# GM rear shock absorbers analogs



## No1 (Aug 3, 2020)

Hi all, it's outrageous that for more than six months original absorbers have not been on sale... one of mine have empty oil, I can't find any analogs, maybe you can advise something about this


----------



## Ma v e n (Oct 8, 2018)

I believe the only analogs would be the Astra K. I have not verified fitment personally though. I believe you have to use the Cruze top mount


----------



## plano-doug (Jul 1, 2015)

No1 said:


> Hi all, it's outrageous that for more than six months original absorbers have not been on sale... one of mine have empty oil, I can't find any analogs, maybe you can advise something about this


I see rear shocks readily available on Rockauto.com . Those are for the US version of the 2017 Cruze - 1.4T in this case. Not sure if they are different in the Ukraine , nor the cost of shipping, tariffs, and customs.

Where are you looking? Perhaps the dealer networks are out of stock, possibly due to GM selling off Opel/Vauxhall . Have you checked at aftermarket parts suppliers?

Doug

.


----------



## Blasirl (Mar 31, 2015)

No1 said:


> Hi all, it's outrageous that for more than six months original absorbers have not been on sale... one of mine have empty oil, I can't find any analogs, maybe you can advise something about this


Welcome Aboard!

Don't forget to introduce yourself and your Cruze here.


----------



## No1 (Aug 3, 2020)

plano-doug said:


> I see rear shocks readily available on Rockauto.com . Those are for the US version of the 2017 Cruze - 1.4T in this case.

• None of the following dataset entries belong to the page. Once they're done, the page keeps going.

(* ===== verification/MockData.v ===== *)
(** * The mock price series ([offline_backtest_demo.py])

    [mock_frame] builds a series of bars from a seeded random
    generator: a geometric random walk for the open prices, and for each
    bar a close, a high and a low around the open, and a volume.

    [Module Mock] models it as the code computes it.  The random
    generator is a state monad [rng] over the number of calls made since
    [np.random.seed(42)].  The value of a call is a parameter of
    [Section generator]: [gauss k] is the standard normal deviate and
    [unif k] the number of the unit interval that the call numbered [k]
    returns in the run that is modelled, and [exp] is [np.exp].  The
    theorems hold for every such sequence, under the bounds they state;
    none compares two runs of different lengths.

    A time stamp is the number of nanoseconds pandas stores, and
    [pd.to_datetime] is a parameter of [create_mock_ohlcv_data];
    [mock_frame] is the function on the parsed dates.  An empty range
    leaves a frame without columns, and [set_index] raises. *)

From Stdlib Require Import QArith Qabs Lqa ZArith Lia.
From stdpp Require Import prelude strings sorting.
From S2P Require Import Prelude PyDict PyVal GridBacktest.

#[local] Set Warnings "-clear-no-such-hyp".
#[local] Open Scope Q_scope.

Module Mock.

(** A row of the data frame, with its index. *)
Record ohlcv : Type := {
  timestamp : Z;
  open : Q;
  high : Q;
  low : Q;
  close : Q;
  volume : Q;
}.

(** ** The generator as a state monad *)

(** A computation that draws: from the number of calls made so far to
    that number afterwards and the result. *)
Definition rng (A : Type) : Type := nat → nat * A.

#[export] Instance rng_ret : MRet rng := λ _ a k, (k, a).
#[export] Instance rng_bind : MBind rng := λ _ _ f m k,
  let '(k', a) := m k in f a k'.
#[export] Instance rng_fmap : FMap rng := λ _ _ f m k,
  let '(k', a) := m k in (k', f a).

(** [max(a, b)] and [min(a, b)] of Python: the first argument unless the
    second is strictly beyond it. *)
Definition py_max (a b : Q) : Q := if a <? b then b else a.
Definition py_min (a b : Q) : Q := if b <? a then b else a.

(** [np.cumsum] *)
Fixpoint cumsum_from (acc : Q) (l : list Q) : list Q :=
  match l with
  | [] => []
  | x :: l => (acc + x) :: cumsum_from (acc + x) l
  end.

Definition cumsum (l : list Q) : list Q := cumsum_from 0 l.

(** One minute and one hour, in nanoseconds. *)
Definition minute : Z := 60000000000.
Definition hour : Z := 3600000000000.

(** The frequency of an interval: a minute unless the interval is
    [1h]. *)
Definition freq_of (interval : string) : Z :=
  if decide (interval = "1m") then minute
  else if decide (interval = "1h") then hour
  else minute.

(** [pd.date_range(start, end, freq)]: the instants from [start] on, by
    steps of [freq], that are not after [end]. *)
Definition date_range (start end_ freq : Z) : list Z :=
  (λ i : nat, start + Z.of_nat i * freq)%Z
    <$> seq 0 (Z.to_nat ((end_ - start) `div` freq + 1)).

(** [50000 if 'BTC' in symbol else 3000] *)
Definition initial_price (symbol : string) : Q :=
  if bool_decide (is_Some (String.index 0 "BTC" symbol)) then 50000 else 3000.

Section generator.
Context (exp : Q → Q) (gauss unif : nat → Q).
(** * twython-kafka: the polling loop of [run.py]

    A shallow embedding of [main], [init_twitter_api] and [process_entry]
    of [run.py], and the properties of the polling, retry and pagination
    logic that follow from the code.

    Conventions.
    - A tweet ("status") is a Python dict: its scalar fields are a
      [gmap string atom]; the value under ["user"], when the key is there,
      is an object (a [gmap string atom]) or a scalar such as null.  A key
      that is absent raises [KeyError], as [status["created_at"]] does in
      Python; subscripting a scalar raises [TypeError].
    - The upstream API is a script: the list of outcomes of the successive
      calls of [twitter.search].  The loop consumes one outcome per
      iteration; a run whose script ends while the loop still wants to
      query is [Pending].
    - Kafka, the JSON file, the logger and [time.sleep] are recorded in the
      state as lists of what was sent, written, logged and slept.
    - The progress report of [main] (the [dt > 10] test) reads the wall
      clock and writes one info line; it touches no variable the loop
      tests and is left out.  Re-acquiring a credential after a 429 is
      counted in [acquired]: the loop is followed on the runs in which that
      call returns, and what the call itself logs and sleeps is in the
      trace of [init_twitter_api], not in [log] and [slept]. *)

From Stdlib Require Import ZArith String Ascii List Bool Lia.
From stdpp Require Import base option list gmap strings pretty.
Import ListNotations.

Local Open Scope string_scope.
Local Open Scope list_scope.
Local Open Scope Z_scope.

(** ** Python values *)

(** The scalar JSON values that occur as fields of a status. *)
Inductive atom :=
  | ANone
  | AInt (n : Z)
  | AStr (s : string).

#[global] Instance atom_eq_dec : EqDecision atom.
Proof. solve_decision. Defined.

(** What a status holds under ["user"]: an object, or a scalar (a null
    user, for one). *)
Inductive user_value :=
  | UserScalar (a : atom)
  | UserObject (d : gmap string atom).

#[global] Instance user_value_eq_dec : EqDecision user_value.
Proof. solve_decision. Defined.

(** A status as returned in the ["statuses"] list. *)
Record status := Status {
  fields : gmap string atom;
  user : option user_value
}.

#[global] Instance status_eq_dec : EqDecision status.
Proof. solve_decision. Defined.

(** Exceptions that reach the [except Exception as e] clause of [main]. *)
Inductive exn :=
  | KeyError (key : string)
  | TypeError (msg : string)
  | TwythonError (msg : string).

(** [str(e)]: a [KeyError] prints the repr of its key. *)
Definition str_exn (e : exn) : string :=
  match e with
  | KeyError k => "'" +:+ k +:+ "'"
  | TypeError m => m
  | TwythonError m => m
  end.

(** Python truthiness, as tested by [if x] and [x and y]. *)
Definition truthy (a : atom) : bool :=
  match a with
  | ANone => false
  | AInt n => negb (n =? 0)
  | AStr s => negb (String.eqb s EmptyString)
  end.

Definition type_name (a : atom) : string :=
  match a with
  | ANone => "NoneType"
  | AInt _ => "int"
  | AStr _ => "str"
  end.

(** [str(x)], which is what [%s] formats. *)
Definition py_str (a : atom) : string :=
  match a with
  | ANone => "None"
  | AInt n => pretty n
  | AStr s => s
  end.

(** [d[k]] on a dict. *)
Definition getitem (d : gmap string atom) (k : string) : exn + atom :=
  match d !! k with
  | Some v => inr v
  | None => inl (KeyError k)
  end.

(** [x - 1]. *)
Definition sub1 (a : atom) : exn + Z :=
  match a with
  | AInt n => inr (n - 1)
  | _ => inl (TypeError ("unsupported operand type(s) for -: '"
                          +:+ type_name a +:+ "' and 'int'"))
  end.

(** [str.encode(x)]: only a [str] can be encoded. *)
Definition str_encode (a : atom) : exn + string :=
  match a with
  | AStr s => inr s
  | _ => inl (TypeError ("descriptor 'encode' for 'str' objects doesn't apply to a '"
                          +:+ type_name a +:+ "' object"))
  end.

(** [x["screen_name"]] on a value that is not an object. *)
Definition subscript_error (a : atom) : exn :=
  match a with
  | AStr _ => TypeError "string indices must be integers"
  | _ => TypeError ("'" +:+ type_name a +:+ "' object is not subscriptable")
  end.

(** [x in s] on strings. *)
Fixpoint contains (needle hay : string) : bool :=
  String.prefix needle hay ||
  match hay with
  | EmptyString => false
  | String _ rest => contains needle rest
  end.

(** ** [process_entry] *)

Record envelope := Envelope {
  env_id : atom;
  env_url : string
}.

#[global] Instance envelope_eq_dec : EqDecision envelope.
Proof. solve_decision. Defined.

Definition process_entry (entry : status) : exn + envelope :=
  match getitem (fields entry) "id_str" with
  | inl e => inl e
  | inr id_str =>
    match user entry with
    | None => inl (KeyError "user")
    | Some (UserScalar a) => inl (subscript_error a)
    | Some (UserObject u) =>
      match getitem u "screen_name" with
      | inl e => inl e
      | inr screen_name =>
        (* the second %s looks the key up again *)
        match getitem (fields entry) "id_str" with
        | inl e => inl e
        | inr id_str' =>
          inr {| env_id := id_str;
                 env_url := "https://twitter.com/" +:+ py_str screen_name
                            +:+ "/status/" +:+ py_str id_str' |}
        end
      end
    end
  end.

Definition alice_42 : status :=
  {| fields := {[ "id_str" := AStr "42" ]};
     user := Some (UserObject {[ "screen_name" := AStr "alice" ]}) |}.

(** ** [main]: arguments, state and outcome *)

(** The arguments [main] reads.  [limit], [max_id] and [since_id] are the
    [type=int, default=0] options of [get_args]. *)
Record Arguments := {
  kafka_brokers : option string;
  topic : string;
  output_json : option string;
  arg_limit : Z;
  arg_max_id : Z;
  arg_since_id : Z
}.

(** [if args.kafka_brokers]: [None] and the empty string are falsy. *)
Definition is_set (o : option string) : bool :=
  match o with
  | Some s => negb (String.eqb s EmptyString)
  | None => false
  end.

Inductive log_entry :=
  | ErrorInvalidDocument (st : status)
  | WarningSleeping (msg : string)
  | WarningMaxRetries (msg : string)
  | WarningSkipping (msg : string)
  | InfoTotal (n : Z).

(** One outcome of [twitter.search(...)["statuses"]]. *)
Inductive response :=
  | Statuses (page : list status)
  | Fails (msg : string).

(** The local variables of [main] and what it has done to the outside. *)
Record state := State {
  max_id : Z;
  captured : Z;
  finished : bool;
  retries : Z;
  results : list status;
  sent : list (string * string * envelope);
  written : list status;
  log : list log_entry;
  slept : list Z;
  queries : list Z;
  acquired : nat
}.

Definition set_max_id (v : Z) (s : state) : state :=
  State v (captured s) (finished s) (retries s) (results s) (sent s)
        (written s) (log s) (slept s) (queries s) (acquired s).
Definition set_captured (v : Z) (s : state) : state :=
  State (max_id s) v (finished s) (retries s) (results s) (sent s)
        (written s) (log s) (slept s) (queries s) (acquired s).
Definition set_finished (v : bool) (s : state) : state :=
  State (max_id s) (captured s) v (retries s) (results s) (sent s)
        (written s) (log s) (slept s) (queries s) (acquired s).
Definition set_retries (v : Z) (s : state) : state :=
  State (max_id s) (captured s) (finished s) v (results s) (sent s)
        (written s) (log s) (slept s) (queries s) (acquired s).
Definition set_results (v : list status) (s : state) : state :=
  State (max_id s) (captured s) (finished s) (retries s) v (sent s)
        (written s) (log s) (slept s) (queries s) (acquired s).
Definition add_sent (v : string * string * envelope) (s : state) : state :=
  State (max_id s) (captured s) (finished s) (retries s) (results s)
        (sent s ++ [v]) (written s) (log s) (slept s) (queries s) (acquired s).
Definition add_written (v : status) (s : state) : state :=
  State (max_id s) (captured s) (finished s) (retries s) (results s) (sent s)
        (written s ++ [v]) (log s) (slept s) (queries s) (acquired s).
Definition add_log (v : log_entry) (s : state) : state :=
  State (max_id s) (captured s) (finished s) (retries s) (results s) (sent s)
        (written s) (log s ++ [v]) (slept s) (queries s) (acquired s).
Definition add_slept (v : Z) (s : state) : state :=
  State (max_id s) (captured s) (finished s) (retries s) (results s) (sent s)
        (written s) (log s) (slept s ++ [v]) (queries s) (acquired s).
Definition add_query (v : Z) (s : state) : state :=
  State (max_id s) (captured s) (finished s) (retries s) (results s) (sent s)
        (written s) (log s) (slept s) (queries s ++ [v]) (acquired s).
Definition add_acquired (s : state) : state :=
  State (max_id s) (captured s) (finished s) (retries s) (results s) (sent s)
        (written s) (log s) (slept s) (queries s) (S (acquired s)).

(** The state at the head of the loop: [max_id = args.max_id],
    [captured = 0], [results = []], one credential acquired. *)
Definition init_state (args : Arguments) : state :=
  State (arg_max_id args) 0 false 0 [] [] [] [] [] [] 1.

Definition max_retries : Z := 3.

(** ** The body of the [for status in results] loop *)

(** What one pass through the body does to the control flow. *)
Inductive flow :=
  | Next (s : state)
  | Break (s : state)
  | Raise (e : exn) (s : state).

(** [status["id"] and status["created_at"]]: the second key is only looked
    up when the first value is truthy. *)
Definition is_valid (st : status) : exn + bool :=
  match getitem (fields st) "id" with
  | inl e => inl e
  | inr i =>
    if truthy i then
      match getitem (fields st) "created_at" with
      | inl e => inl e
      | inr c => inr (truthy c)
      end
    else inr false
  end.
(** X5. On a field with fewer rows or columns than the counts say, the
    walk reads past the increments and the call raises [IndexError]. *)
Theorem integrate_scores_rect2d_undersized v (N M : nat) (xlim ylim : Z * Z)
    (n_x n_y : Z) (c : num) :
  (2 ≤ n_x)%Z → (2 ≤ n_y)%Z →
  shape3 v N M 2 → (N < Z.to_nat n_y ∨ M < Z.to_nat n_x) →
  integrate_scores_rect2d v xlim ylim n_x n_y c = Err IndexError.
Proof.
  intros Hnx Hny Hsh Hsmall. unfold integrate_scores_rect2d.
  destruct (new_zeros_Ok n_y n_x) as (u0 & -> & Hsh0); [lia|lia|].
  rewrite !grid_spacing_Ok by lia. simpl.
  rewrite (trapezoid_x_component v N M), (trapezoid_y_component v N M) by done.
  simpl.
  destruct (setitem2_spec u0 _ _ 0 0 c Hsh0) as (u1 & -> & _); [lia|lia|].
  simpl. apply only_IndexError_Err; [apply only_IndexError_walk|].
  intros [u Hrun]. unfold walk in Hrun.
  pose proof (shape3_shape2 _ _ _ _ Hsh) as Hsh2.
  pose proof (shape2_component 0 v N M Hsh2) as [Hlen0 Hrows0].
  pose proof (shape2_component 1 v N M Hsh2) as [Hlen1 Hrows1].
  destruct Hsmall as [HN|HM].
  - destruct (for_Ok_body _ _ _ _ 0 Hrun) as (s1 & s2 & Hbody).
    { unfold range. apply elem_of_seq. lia. }
    apply bind_Ok_inv in Hbody as (s3 & _ & Hcol). unfold walk_column in Hcol.
    destruct (for_Ok_body _ _ _ _ (Z.to_nat n_y - 1) Hcol) as (s4 & s5 & Hb).
    { unfold range. apply elem_of_seq. lia. }
    apply bind_Ok_inv in Hb as (a & Hget & _).
    apply getitem2_Ok_lt in Hget. revert Hget.
    unfold tmul_scalar, scalar_tmul, tadd2, tail_slice, init_slice.
    rewrite !length_fmap, length_zip_with, length_drop, length_take. lia.
  - destruct (for_Ok_body _ _ _ _ (Z.to_nat n_x - 1) Hrun) as (s1 & s2 & Hbody).
    { unfold range. apply elem_of_seq. lia. }
    apply bind_Ok_inv in Hbody as (s3 & Hrow & _).
    rewrite decide_True in Hrow by lia.
    apply bind_Ok_inv in Hrow as (a & Hget & _).
    pose proof (trapezoid_x_row0 (component 0 v)) as Hrow0.
    destruct (component 0 v !! 0) as [row|] eqn:Hr.
    + rewrite Forall_lookup in Hrows0. pose proof (Hrows0 0 row Hr) as Hlen.
      eapply getitem2_Ok_row in Hget; [|apply Hrow0]. revert Hget.
      unfold tail_slice, init_slice.
      rewrite !length_fmap, length_zip_with, length_drop, length_take. lia.
    + apply getitem2_Ok_lt in Hget.
      specialize (Hrow0 (of_Z (xlim.2 - xlim.1) / of_Z (n_x - 1))%S).
      simpl in Hrow0. apply lookup_ge_None in Hrow0. lia.
Qed.
(** The two fields on missing values are in no tier's result when the
    null count is unknown. *)
Lemma tier_result_skip_missing (t : tier) n ec uc ps ul il r (k : string) :
  tier_result t n ec None uc ps ul il = Some r ->
  k = "missing_percent" \/ k = "unexpected_percent_nonmissing" ->
  dict_get k r = None.
Proof.
  intros Hr Hk.
  assert (dict_get k (basic_result n ec None uc ps ul) = None) as Hb
    by (destruct Hk as [-> | ->]; reflexivity).
  assert (dict_get k (summary_result n ul il (basic_result n ec None uc ps ul)) = None) as Hs
    by (apply summary_result_fresh; [exact Hb|destruct Hk as [-> | ->]; discriminate..]).
  destruct t; simpl in Hr; inversion Hr; subst r; try assumption.
  unfold complete_result, dict_update. simpl. rewrite !dict_get_set.
  destruct Hk as [-> | ->]; simpl; exact Hs.
Qed.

Not sure if they are different in the Ukraine , nor the cost of shipping, tariffs, and customs.
> 
> Where are you looking? Perhaps the dealer networks are out of stock, possibly due to GM selling off Opel/Vauxhall . Have you checked at aftermarket parts suppliers?
> 
> ...


Thanks I will try to order! My Chevrolet is US version I specially transfered it from US because in Ukraine Chevrolet is very different from US in bad point in my opinion.


----------